Marie Sémon 1, Jean R. Lobry 1, and Laurent Duret 1*

1 Laboratoire de Biométrie et Biologie Evolutive (UMR 5558); CNRS; Univ. Lyon 1; 16 rue Raphaël Dubois, 69622 Villeurbanne Cedex, France

* To whom correspondence should be addressed.
Laurent Duret, E-mail: duret{at}biomserv.univ-lyon1.fr


   Abstract

It has been proposed that the synonymous codon usage of human tissue specific genes was under selective pressure to modulate the expression of proteins by codon-mediated translational control (Plotkin et al 2004 Proc. Natl. Acad. Sci. 101:12588-12591). To test this model, we analysed by internal correspondence analysis the codon usage of 2,126 human tissue-specific genes, expressed in 18 different tissues.

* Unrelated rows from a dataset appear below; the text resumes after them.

(* ===== verification/MockCloud.v ===== *)
(** * The deployer's compute provider (cmd/mockcloud)

    The server's handlers over its table of deployments, and the deployer
    working against it.  [encoding/json] is a parameter; of [main] the
    address and the dispatch of requests are modelled, not sockets and signals. *)
From S2P Require Import Prelude Budget Codec Effects Wasm TickReplay Sdk SdkLogic AgentKit.
From S2P Require X402 Deployer.
From stdpp Require Import gmap strings.
Open Scope Z_scope.

(** Documented behaviour of [encoding/json] that the handlers use: a string
    without characters to escape is written between quotes. *)
Definition plain (s : bytes) : Prop := Forall (fun b => 35 <= Z_of_byte b < 127 /\ Z_of_byte b <> 38 /\ Z_of_byte b <> 60 /\ Z_of_byte b <> 62 /\ Z_of_byte b <> 92) s.
Class CloudJSON := {
  json_string : bytes -> bytes;
  decode_request : bytes -> option (bytes * Z) }.
Class CloudJSONLaws (J : CloudJSON) : Prop := {
  json_plain s : plain s -> json_string s = quote ++ s ++ quote }.

Definition encodePaymentTerms (amount : Z) (recipient memo : bytes) : bytes := X402.encodePaymentTerms amount recipient memo.
Definition deploymentCost : Z := 500000.
Definition paymentRecipient : bytes := bytes_of "mockcloud-provider".
Definition paymentMemo : bytes := bytes_of "compute-deployment".
Record deployment := mkDep { dep_ID : bytes; WASMHash : bytes; Status : bytes; queryCount : Z }.
(** [main]: what the server listens on and where its requests go. *)
Definition address (envAddr : string) : string := X402.listen_addr envAddr ":8500".
Inductive route := Health | Deploy | DeployByID.
Definition mux : list (string * route) := [("/health", Health); ("/v1/deploy", Deploy); ("/v1/deploy/", DeployByID)]%string.
Record server := mkServer { deployments : gmap string deployment; counter : Z }.
Definition newServer : server := mkServer ∅ 0.

(** [http.Error]. *)
Definition http_error (msg : string) (code : Z) : Z * bytes := (code, bytes_of msg ++ [byte_of_Z 10]).

Section Handlers.
Context `{CloudJSON}.
(** [json.NewEncoder(w).Encode(dep)]. *)
Definition encode_deployment (d : deployment) : bytes :=
  bytes_of "{" ++ quoted "deployment_id" ++ bytes_of ":" ++ json_string (dep_ID d) ++ bytes_of "," ++
  quoted "wasm_hash" ++ bytes_of ":" ++ json_string (WASMHash d) ++ bytes_of "," ++
  quoted "status" ++ bytes_of ":" ++ json_string (Status d) ++ bytes_of "}" ++ [byte_of_Z 10].
Definition deployment_name (n : Z) : bytes := bytes_of "dep-" ++ bytes_of (pad0 4 n).
Definition handleDeploy (method : string) (payment body : bytes) (s : server) : (Z * bytes) * server :=
  if negb (bool_decide (method = "POST"%string)) then (http_error "method not allowed" 405, s)
  else if blen payment =? 0 then ((402, encodePaymentTerms deploymentCost paymentRecipient paymentMemo), s)
  else
    match decode_request body with
    | None => (http_error "invalid request body" 400, s)
    | Some (hash, _) =>
        let counter := i64 (counter s + 1) in
        let id := deployment_name counter in
        let dep := mkDep id hash (bytes_of "pending") 0 in
        ((201, encode_deployment dep), mkServer (<[string_of id := dep]> (deployments s)) counter)
    end.

(** [strings.TrimPrefix] and [strings.SplitN(path, "/", 2)]. *)
Definition TrimPrefix (s prefix : bytes) : bytes := if bool_decide (take (length prefix) s = prefix) then drop (length prefix) s else s.
Fixpoint split_slash (s : bytes) : bytes * option bytes :=
  match s with
  | [] => ([], None)
  | c :: s => if Z_of_byte c =? 47 then ([], Some s) else let '(a, b) := split_slash s in (c :: a, b)
  end.
Definition progress (n : Z) : bytes := bytes_of (if n <=? 1 then "pending" else if n <=? 2 then "provisioning" else "running").
Definition handleDeployByID (method : string) (path : bytes) (s : server) : (Z * bytes) * server :=
  let '(id, action) := split_slash (TrimPrefix path (bytes_of "/v1/deploy/")) in
  if blen id =? 0 then (http_error "missing deployment id" 400, s)
  else
    match deployments s !! string_of id with
    | None => (http_error "deployment not found" 404, s)
    | Some dep =>
        if bool_decide (action = Some (bytes_of "terminate")) && bool_decide (method = "POST"%string) then
          let dep := mkDep (dep_ID dep) (WASMHash dep) (bytes_of "terminated") (queryCount dep) in
          ((200, encode_deployment dep), mkServer (<[string_of id := dep]> (deployments s)) (counter s))
        else if negb (bool_decide (method = "GET"%string)) then (http_error "method not allowed" 405, s)
        else
          let n := i64 (queryCount dep + 1) in
          let dep := mkDep (dep_ID dep) (WASMHash dep) (progress n) n in
          ((200, encode_deployment dep), mkServer (<[string_of id := dep]> (deployments s)) (counter s))
    end.

(** A request as [main]'s mux dispatches it. *)
Definition find_header (k : string) (headers : list (string * string)) : bytes :=
  match List.find (fun h => bool_decide (fst h = k)) headers with Some (_, v) => bytes_of v | None => [] end.
Definition serve (method url : string) (headers : list (string * string)) (body : bytes) (s : server) : (Z * bytes) * server :=
  let path := TrimPrefix (bytes_of url) (bytes_of "http://localhost:8500") in
  match X402.mux_handler mux (string_of path) with
  | Some Health => ((200, bytes_of "ok"), s)
  | Some Deploy => handleDeploy method (find_header "X-Payment" headers) body s
  | Some DeployByID => handleDeployByID method path s
  | None => (http_error "404 page not found" 404, s)
  end.
End Handlers.

(** *** A server for computations *)
#[export] Instance plain_json : CloudJSON := {|
  json_string s := quote ++ s ++ quote;
  decode_request b := if bool_decide (b = Deployer.deploy_body) then Some (bytes_of "0000000000000000000000000000000000000000000000000000000000000000", 500000) else None |}.
#[export] Instance plain_json_laws : CloudJSONLaws plain_json.
Proof. by split. Qed.

(** ** What the deployer reads *)
Lemma indexOf_here n l : indexOf (n ++ l) n = Some 0%nat.
Proof. destruct (n ++ l) eqn:E; cbn [indexOf]; rewrite <- E, take_app_length, bool_decide_true; done. Qed.
Lemma indexOf_skip c l n : take (length n) (c :: l) <> n -> indexOf (c :: l) n = S <$> indexOf l n.
Proof. intros Hne. cbn [indexOf]. by rewrite bool_decide_false. Qed.
Lemma indexOf_quote v l : plain v -> indexOf (v ++ quote ++ l) quote = Some (length v).
Proof.
  induction v as [|c v IH]; intros Hv; [exact (indexOf_here quote l)|]. apply Forall_cons in Hv as [Hc Hv].
  cbn [app]. rewrite indexOf_skip; [by rewrite IH|]. change (length quote) with 1%nat. cbn [take].
  intros [= E]. assert (Z_of_byte c = 34) by (by rewrite E). lia.
Qed.
(** A field whose key comes first in the text. *)
Lemma extract_first c key v l : plain v -> Z_of_byte c <> 34 ->
  Deployer.extractJSONString (c :: quoted key ++ bytes_of ":" ++ quote ++ v ++ quote ++ l) key = v.
Proof.
  intros Hv Hc. unfold Deployer.extractJSONString. set (needle := quoted key ++ bytes_of ":" ++ quote).
  assert (quoted key ++ bytes_of ":" ++ quote ++ v ++ quote ++ l = needle ++ v ++ quote ++ l) as -> by (unfold needle; by rewrite <- !app_assoc).
  rewrite indexOf_skip.
  2: { unfold needle, quoted, quote. cbn [app length]. rewrite firstn_cons. intros [= E _]. by rewrite E in Hc. }
  rewrite indexOf_here. cbn [fmap option_fmap option_map Nat.add].
  unfold Deployer.indexOfFrom. cbn [drop]. rewrite drop_app_length, indexOf_quote by done. cbn [fmap option_fmap option_map].
  replace (S (length needle) + length v - S (length needle))%nat with (length v) by lia. apply take_app_length.
Qed.

(** ** The deployer against its provider *)
(** The requests of a deployer's life, served in order: the probe, the
    deployment with a receipt, three status queries. *)
Definition receipt : bytes := bytes_of "a payment receipt".
Definition status_query : string := Deployer.status_url (deployment_name 1).
Definition requests : list (string * string * list (string * string) * bytes) :=
  [("POST"%string, Deployer.deployURL, [("Content-Type"%string, ""%string)], []);
   ("POST"%string, Deployer.deployURL, Deployer.deploy_headers receipt, Deployer.deploy_body);
   ("GET"%string, status_query, [], []); ("GET"%string, status_query, [], []); ("GET"%string, status_query, [], [])].
Fixpoint serve_all (rs : list (string * string * list (string * string) * bytes)) (s : server) : list (Z * bytes * option sdk_error) :=
  match rs with
  | [] => []
  | (m, u, h, b) :: rs => let '(r, s) := serve m u h b s in (r, None) :: serve_all rs s
  end.
Definition served (n : nat) : list (Z * bytes * option sdk_error) := take 1 (drop n (serve_all requests newServer)).
(** Twelve ticks. *)
Definition story : list answers :=
  let quiet := mkAnswers 5000000000 600000 [] [] in
  [quiet; mkAnswers 5000000000 600000 (served 0) []; mkAnswers 5000000000 600000 [] [Ok receipt]; quiet;
   mkAnswers 5000000000 100000 (served 1) []; mkAnswers 5000000000 100000 (served 2) []; quiet; quiet;
   mkAnswers 5000000000 100000 (served 3) []; quiet; quiet; mkAnswers 5000000000 100000 (served 4) []].
Definition deployed : AState Deployer.agent := default (new Deployer.agent) (run_life Deployer.agent (fun _ => true) story (new Deployer.agent)).
(** Paid once, deployed, and seen running. *)
Example deploys_itself : run_life Deployer.agent (fun _ => true) story (new Deployer.agent) = Some deployed /\
  Deployer.Phase deployed = Deployer.phaseMonitor /\ Deployer.DeployStatus deployed = 3 /\ Deployer.PaidCount deployed = 1 /\
  Deployer.TotalPaid deployed = deploymentCost /\ take 8 (Deployer.DeploymentID deployed) = deployment_name 1.
Proof. vm_compute. done. Qed.
Lemma story_gives : Forall (gives Deployer.pays_receipt) story.
Proof. repeat (apply Forall_cons; split); [..|by apply Forall_nil]; split_and!; try done; intros; repeat constructor; done. Qed.
Lemma deployer_pays_once_witness : exists paid, told_life Deployer.agent Deployer.pays_receipt 12 deployed paid /\
  length paid = 1%nat /\ 0 < Deployer.DeployIDLen deployed /\ Deployer.Log deployed = [].
Proof.
  assert (Forall answers_ok story) as Hok by (apply answers_okb_ok; vm_compute; reflexivity).
  destruct (run_life_told Deployer.agent Deployer.pays_receipt _ story 0 (new Deployer.agent) [] deployed Hok story_gives (tl_born _ _) (proj1 deploys_itself))
    as (paid & Hl).
  exists paid. split; [exact Hl|]. destruct (Deployer.deployer_pays_once 12 deployed paid Hl) as (_ & _ & _ & _ & Hm & _).
  apply Hm. vm_compute. reflexivity.
Defined.
(** Were a receipt empty, the agent would take the deployment for unpaid and
    pay for it again. *)
Definition no_receipts : list answers :=
  let quiet := mkAnswers 5000000000 600000 [] [] in
  let probe := mkAnswers 5000000000 600000 (served 0) [] in
  let pay := mkAnswers 5000000000 600000 [] [Ok []] in
  [quiet; probe; pay; quiet; probe; pay].
Example empty_receipt_pays_twice :
  Deployer.PaidCount <$> run_life Deployer.agent (fun _ => true) no_receipts (new Deployer.agent) = Some 2.
Proof. vm_compute. reflexivity. Qed.

(** A status query brings a terminated deployment back to life. *)
Example terminated_runs_again :
  let path := bytes_of "/v1/deploy/" ++ deployment_name 1 in
  let s := snd (handleDeploy "POST" receipt Deployer.deploy_body newServer) in
  let s := snd (handleDeployByID "POST" (path ++ bytes_of "/terminate") s) in
  (Status <$> deployments s !! string_of (deployment_name 1)) = Some (bytes_of "terminated") /\
  let s := snd (handleDeployByID "GET" path s) in
  (Status <$> deployments s !! string_of (deployment_name 1)) = Some (bytes_of "pending").
Proof. vm_compute. done. Qed.
(** *** What the backend should answer *)
(** A call of the SDK and what it was answered. *)
Inductive event : Type := Ev (X : Type) (o : sdk_op X) (x : X).
Arguments Ev {X}.
Definition clock_read (e : event) : bool := let '(Ev o _) := e in match o with OpClockNow => true | _ => false end.
Definition fetched (e : event) : bool := let '(Ev o _) := e in match o with OpHTTPRequest _ _ _ _ => true | _ => false end.
Definition asked_to_pay (e : event) : bool := let '(Ev o _) := e in match o with OpWalletPay _ _ _ => true | _ => false end.
Definition count (p : event -> bool) (h : list event) : nat := length (List.filter p h).
Definition drawn (h : list event) : nat :=
  foldr (fun e n => (let '(Ev o _) := e in match o with OpRandBytes buf => length buf | _ => 0%nat end) + n)%nat 0%nat h.
Definition logged (h : list event) : list bytes :=
  flat_map (fun e => let '(Ev o _) := e in match o with OpLog msg => if blen msg =? 0 then [] else [msg] | _ => [] end) h.
Definition paid (h : list event) : Z := foldr (fun e z => (let '(Ev o x) := e in foldr Z.add 0 (payments o x)) + z) 0 h.
(** The budget after the calls [h]; a payment handler leaves it alone. *)
Definition balance r (h : list event) : Z := match paymentHandler r with Some _ => budget r | None => i64 (budget r - paid h) end.
(** The answer to a call after the calls [h], for a backend set up as [r]: the
    clock and the handlers by how often they were called, the random bytes
    that follow those drawn, the budget less the payments made. *)
Definition expected r (h : list event) {X} (o : sdk_op X) : X :=
  match o in sdk_op X return X with
  | OpClockNow => clock r (clockCalls r + count clock_read h)
  | OpRandBytes buf => (Ok tt, fst (fill (length buf) (snd (fill (drawn h) (randSrc r)))))
  | OpLog _ => tt
  | OpWalletBalance => balance r h
  | OpWalletReceiptCount => blen (receipts r)
  | OpWalletReceipt index => WalletReceipt index r
  | OpNodePrice => nodePrice r
  | OpHTTPRequest m u hs b =>
      match httpHandler r with
      | Some handler => handler (httpCalls r + count fetched h)%nat m u hs b
      | None => (0, [], Some (ErrText (bytes_of "no HTTP handler configured (use SetHTTPHandler)")))
      end
  | OpWalletPay amount p m =>
      match paymentHandler r with
      | Some handler => handler (payCalls r + count asked_to_pay h)%nat amount p m
      | None =>
          if balance r h <? amount
          then Err (ErrText (bytes_of "insufficient budget: have " ++ bytes_of (pretty (balance r h)) ++ bytes_of ", need " ++ bytes_of (pretty amount)))
          else Ok (bytes_of "mock-payment-receipt")
      end
  end.
(** A run of agent code that makes the calls [tr] and gets their answers. *)
Fixpoint act_calls {St A} (t : act St A) (tr : list event) (a : A) (s : St) : Prop :=
  match t with
  | Done a' s' => a' = a /\ s' = s /\ tr = []
  | Panic _ => False
  | Vis o _ k => exists x tr', tr = Ev o x :: tr' /\ act_calls (k x) tr' a s
  end.
Fixpoint ticks_call (A : Agent) (n : nat) (s : AState A) (tr : list event) (s' : AState A) : Prop :=
  match n with
  | O => s' = s /\ tr = []
  | S n => exists more s1 tr1 tr2, tr = tr1 ++ tr2 /\ act_calls (Tick A s) tr1 more s1 /\ ticks_call A n s1 tr2 s'
  end.
(** Every answer of [tr] is the one expected after [h] and those before it. *)
Fixpoint as_expected r (h tr : list event) : Prop :=
  match tr with [] => True | Ev o x :: tr => x = expected r h o /\ as_expected r (h ++ [Ev o x]) tr end.
(** The backend [r'] is what [r] has become after the calls [h]. *)
Record after r (h : list event) (r' : Runtime) : Prop := {
  af_clock : clock r' = clock r; af_calls : clockCalls r' = (clockCalls r + count clock_read h)%nat;
  af_rand : randSrc r' = snd (fill (drawn h) (randSrc r)); af_logs : logs r' = logs r ++ logged h; af_budget : budget r' = balance r h;
  af_receipts : receipts r' = receipts r; af_price : nodePrice r' = nodePrice r;
  af_http : httpHandler r' = httpHandler r; af_fetched : httpHandler r <> None -> httpCalls r' = (httpCalls r + count fetched h)%nat;
  af_pay : paymentHandler r' = paymentHandler r; af_asked : paymentHandler r <> None -> payCalls r' = (payCalls r + count asked_to_pay h)%nat }.
Lemma fill_more a : forall b s, snd (fill (a + b) s) = snd (fill b (snd (fill a s))).
Proof.
  induction a as [|a IH]; intros b s; [done|]. cbn [fill Nat.add]. destruct (rand_Uint32 s) as [v s1]. specialize (IH b s1).
  destruct (fill (a + b) s1), (fill a s1). exact IH.
Qed.
Lemma count_more p h e : count p (h ++ [e]) = (count p h + if p e then 1 else 0)%nat.
Proof. unfold count. rewrite List.filter_app, length_app. cbn. by destruct (p e). Qed.
Lemma drawn_more h {X} (o : sdk_op X) x : drawn (h ++ [Ev o x]) = (drawn h + match o with OpRandBytes buf => length buf | _ => 0 end)%nat.
Proof. unfold drawn. induction h as [|e h IH]; cbn in *; lia. Qed.
Lemma logged_more h {X} (o : sdk_op X) x : logged (h ++ [Ev o x]) = logged h ++ match o with OpLog msg => if blen msg =? 0 then [] else [msg] | _ => [] end.
Proof. unfold logged. rewrite flat_map_app. cbn. by rewrite app_nil_r. Qed.
Lemma paid_more h {X} (o : sdk_op X) (x : X) : paid (h ++ [Ev o x]) = paid h + foldr Z.add 0 (payments o x).
Proof. unfold paid. induction h as [|e h IH]; cbn in *; lia. Qed.
Lemma i64_sub a b : i64 (i64 a - b) = i64 (a - b).
Proof.
  unfold i64. set (m := 2 ^ 64). set (k := 2 ^ 63). replace ((a + k) mod m - k - b + k) with ((a + k) mod m - b) by lia.
  rewrite Zminus_mod_idemp_l. do 2 f_equal. lia.
Qed.
Lemma after_start r : is_i64 (budget r) -> after r [] r.
Proof. intros Hb. split; cbn; rewrite ?Nat.add_0_r, ?app_nil_r; try done. unfold balance. cbn. rewrite Z.sub_0_r, i64_id by done. by destruct (paymentHandler r). Qed.
(** One call: the mutable backend answers as expected, and keeps up. *)
Lemma dispatch_expected r h r1 {X} (o : sdk_op X) x m : after r h r1 -> dispatch o (Some r1) = Some (x, m) ->
  x = expected r h o /\ exists r2, m = Some r2 /\ after r (h ++ [Ev o x]) r2.
Proof.
  intros Ha. pose proof Ha as [E1 E2 E3 E4 E5 E6 E7 E8 E9 E10 E11].
  assert (forall x, (forall p, p = clock_read \/ p = fetched \/ p = asked_to_pay -> p (Ev o x) = false) ->
    match o with OpRandBytes buf => length buf | _ => 0%nat end = 0%nat -> match o with OpLog msg => if blen msg =? 0 then [] else [msg] | _ => [] end = [] ->
    foldr Z.add 0 (payments o x) = 0 -> after r (h ++ [Ev o x]) r1) as Hsame.
  { intros y Hp Hd Hl Hpay. split; rewrite ?count_more, ?drawn_more, ?logged_more, ?Hp, ?Hd, ?Hl, ?Nat.add_0_r, ?app_nil_r by auto; try done.
    unfold balance. by rewrite paid_more, Hpay, Z.add_0_r. }
  assert (forall x, foldr Z.add 0 (payments o x) = 0 -> balance r (h ++ [Ev o x]) = balance r h) as Hbal
    by (intros y Hy; unfold balance; by rewrite paid_more, Hy, Z.add_0_r).
  destruct o; cbn [dispatch expected].
  - unfold ClockNow. intros [= <- <-]. rewrite E1, E2. split; [done|]. eexists. split; [done|].
    split; cbn; rewrite ?count_more, ?drawn_more, ?logged_more, ?Nat.add_0_r, ?app_nil_r, ?Hbal by done; try done; cbn; lia.
  - destruct (Z.eqb_spec (blen buf) 0) as [Hz|Hz].
    + destruct buf; [|done]. intros [= <- <-]. split; [done|]. eexists. split; [done|]. apply Hsame; try done. by intros p [->|[->| ->]].
    + unfold RandBytes. rewrite E3. destruct (fill (length buf) (snd (fill (drawn h) (randSrc r)))) as [b s] eqn:Ef. intros [= <- <-].
      split; [done|]. eexists. split; [done|].
      split; cbn; rewrite ?count_more, ?drawn_more, ?logged_more, ?Nat.add_0_r, ?app_nil_r, ?Hbal by done; try done.
      by rewrite fill_more, Ef.
  - destruct (blen msg =? 0) eqn:Hz; intros [= <- <-]; (split; [done|]); eexists; (split; [done|]).
    + apply Hsame; first [done | by rewrite Hz | by intros p [->|[->| ->]]].
    + split; cbn; rewrite ?count_more, ?drawn_more, ?logged_more, ?Nat.add_0_r, ?Hbal by done; try done. by rewrite Hz, E4, <- app_assoc.
  - intros [= <- <-]. split; [exact E5|]. eexists. split; [done|]. apply Hsame; try done. by intros p [->|[->| ->]].
  - intros [= <- <-]. unfold WalletReceiptCount. rewrite E6. split; [done|]. eexists. split; [done|]. apply Hsame; try done. by intros p [->|[->| ->]].
  - intros [= <- <-]. unfold WalletReceipt. rewrite E6. split; [done|]. eexists. split; [done|]. apply Hsame; try done. by intros p [->|[->| ->]].
  - intros [= <- <-]. unfold NodePrice. rewrite E7. split; [done|]. eexists. split; [done|]. apply Hsame; try done. by intros p [->|[->| ->]].
  - unfold HTTPRequest. rewrite E8. destruct (httpHandler r) as [handler|] eqn:Eh; intros [= <- <-].
    + rewrite E9 by done. split; [done|]. eexists. split; [done|].
      split; cbn; rewrite ?count_more, ?drawn_more, ?logged_more, ?Nat.add_0_r, ?app_nil_r, ?Hbal by done; try done; cbn; try lia.
    + split; [done|]. eexists. split; [done|].
      split; rewrite ?count_more, ?drawn_more, ?logged_more, ?Nat.add_0_r, ?app_nil_r, ?Hbal by done; try done. by rewrite Eh.
  - unfold WalletPay. rewrite E10, E5. unfold balance. destruct (paymentHandler r) as [handler|] eqn:Eh; [|destruct (_ <? _) eqn:Eb]; intros [= <- <-].
    + rewrite E11 by done. split; [done|]. eexists. split; [done|].
      split; cbn; rewrite ?count_more, ?drawn_more, ?logged_more, ?Nat.add_0_r, ?app_nil_r by done; try done; cbn; try lia; try congruence.
      unfold balance. by rewrite Eh.
    + split; [done|]. eexists. split; [done|].
      split; rewrite ?count_more, ?drawn_more, ?logged_more, ?Nat.add_0_r, ?app_nil_r, ?Hbal by done; try done; congruence.
    + split; [done|]. eexists. split; [done|].
      split; cbn; rewrite ?count_more, ?drawn_more, ?logged_more, ?Nat.add_0_r, ?app_nil_r by done; try done; try congruence.
      unfold balance. rewrite Eh, paid_more. cbn. rewrite Z.add_0_r, i64_sub. f_equal. lia.
Qed.
Lemma as_expected_app r tr1 tr2 : forall h, as_expected r h tr1 -> as_expected r (h ++ tr1) tr2 -> as_expected r h (tr1 ++ tr2).
Proof.
  induction tr1 as [|[X o x] tr1 IH]; intros h H1 H2; cbn in *; [by rewrite app_nil_r in H2|]. destruct H1 as [Hx H1]. split; [done|].
  apply IH; [done|]. by rewrite <- app_assoc.
Qed.
Lemma native_expected r {St A} (t : act St A) : forall h r1 a s m, after r h r1 -> native t (Some r1) = Some (a, s, m) ->
  exists tr r2, act_calls t tr a s /\ as_expected r h tr /\ m = Some r2 /\ after r (h ++ tr) r2.
Proof.
  induction t as [a0 s0|s0|X o s0 k IH]; intros h r1 a s m Ha; cbn [native act_calls].
  - intros [= <- <- <-]. exists [], r1. by rewrite app_nil_r.
  - done.
  - destruct (dispatch o (Some r1)) as [[x m1]|] eqn:Ed; [|done]. destruct (dispatch_expected r h r1 o x m1 Ha Ed) as (Hx & r2 & -> & Ha2).
    intros En. destruct (IH x _ r2 a s m Ha2 En) as (tr & r3 & Hc & He & -> & Ha3). exists (Ev o x :: tr), r3.
    split; [by exists x, tr|]. split; [done|]. split; [done|]. by rewrite <- app_assoc in Ha3.
Qed.
Lemma ticks_expected r (A : Agent) n : forall h r1 s s' m, after r h r1 -> native_ticks A n s (Some r1) = Some (s', m) ->
  exists tr r2, ticks_call A n s tr s' /\ as_expected r h tr /\ m = Some r2 /\ after r (h ++ tr) r2.
Proof.
  induction n as [|n IH]; intros h r1 s s' m Ha; cbn [native_ticks ticks_call].
  - intros [= <- <-]. exists [], r1. by rewrite app_nil_r.
  - destruct (native (Tick A s) (Some r1)) as [[[more s1] m1]|] eqn:En; [|done].
    destruct (native_expected r _ h r1 more s1 m1 Ha En) as (tr1 & r2 & Hc1 & He1 & -> & Ha2). intros Et.
    destruct (IH _ r2 s1 s' m Ha2 Et) as (tr2 & r3 & Hc2 & He2 & -> & Ha3). exists (tr1 ++ tr2), r3.
    split; [by exists more, s1, tr1, tr2|]. split; [by apply as_expected_app|]. split; [done|]. by rewrite app_assoc.
Qed.
Lemma ticks_lived (A : Agent) n : forall k s r s' m', mock_ok r -> lived A (fun _ => True) k s ->
  native_ticks A n s (Some r) = Some (s', m') -> lived A (fun _ => True) (n + k) s'.
Proof.
  induction n as [|n IH]; intros k s r s' m' Hr Hl; cbn [native_ticks]; [by intros [= <- <-]|].
  destruct (native (Tick A s) (Some r)) as [[[more s1] m1]|] eqn:E; [|done]. destruct (native_can _ r more s1 m1 Hr E) as (Hc & r1 & -> & Hr1 & _).
  intros En. replace (S n + k)%nat with (n + S k)%nat by lia. apply (IH (S k) s1 r1 s' m' Hr1); [|done]. by apply (lived_tick A _ k s more s1).
Qed.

We confirm that synonymous codon usage differs significantly between the tissues. However, the effect is very weak: the variability of synonymous codon-usage between tissues represents only 2.3% of the total codon usage variability. Moreover, this variability is directly linked to isochore-scale (>100 kb) variability of GC-content, that affect both coding and introns or intergenic regions. This demonstrates that variations of synonymous codon usage between tissue-specific genes expressed in different tissues are due to regional variations of substitution patterns and not to translational selection.

Keywords: codon usage; tissue-specific; expression; GC-content; multivariate analysis; correspondence analysis.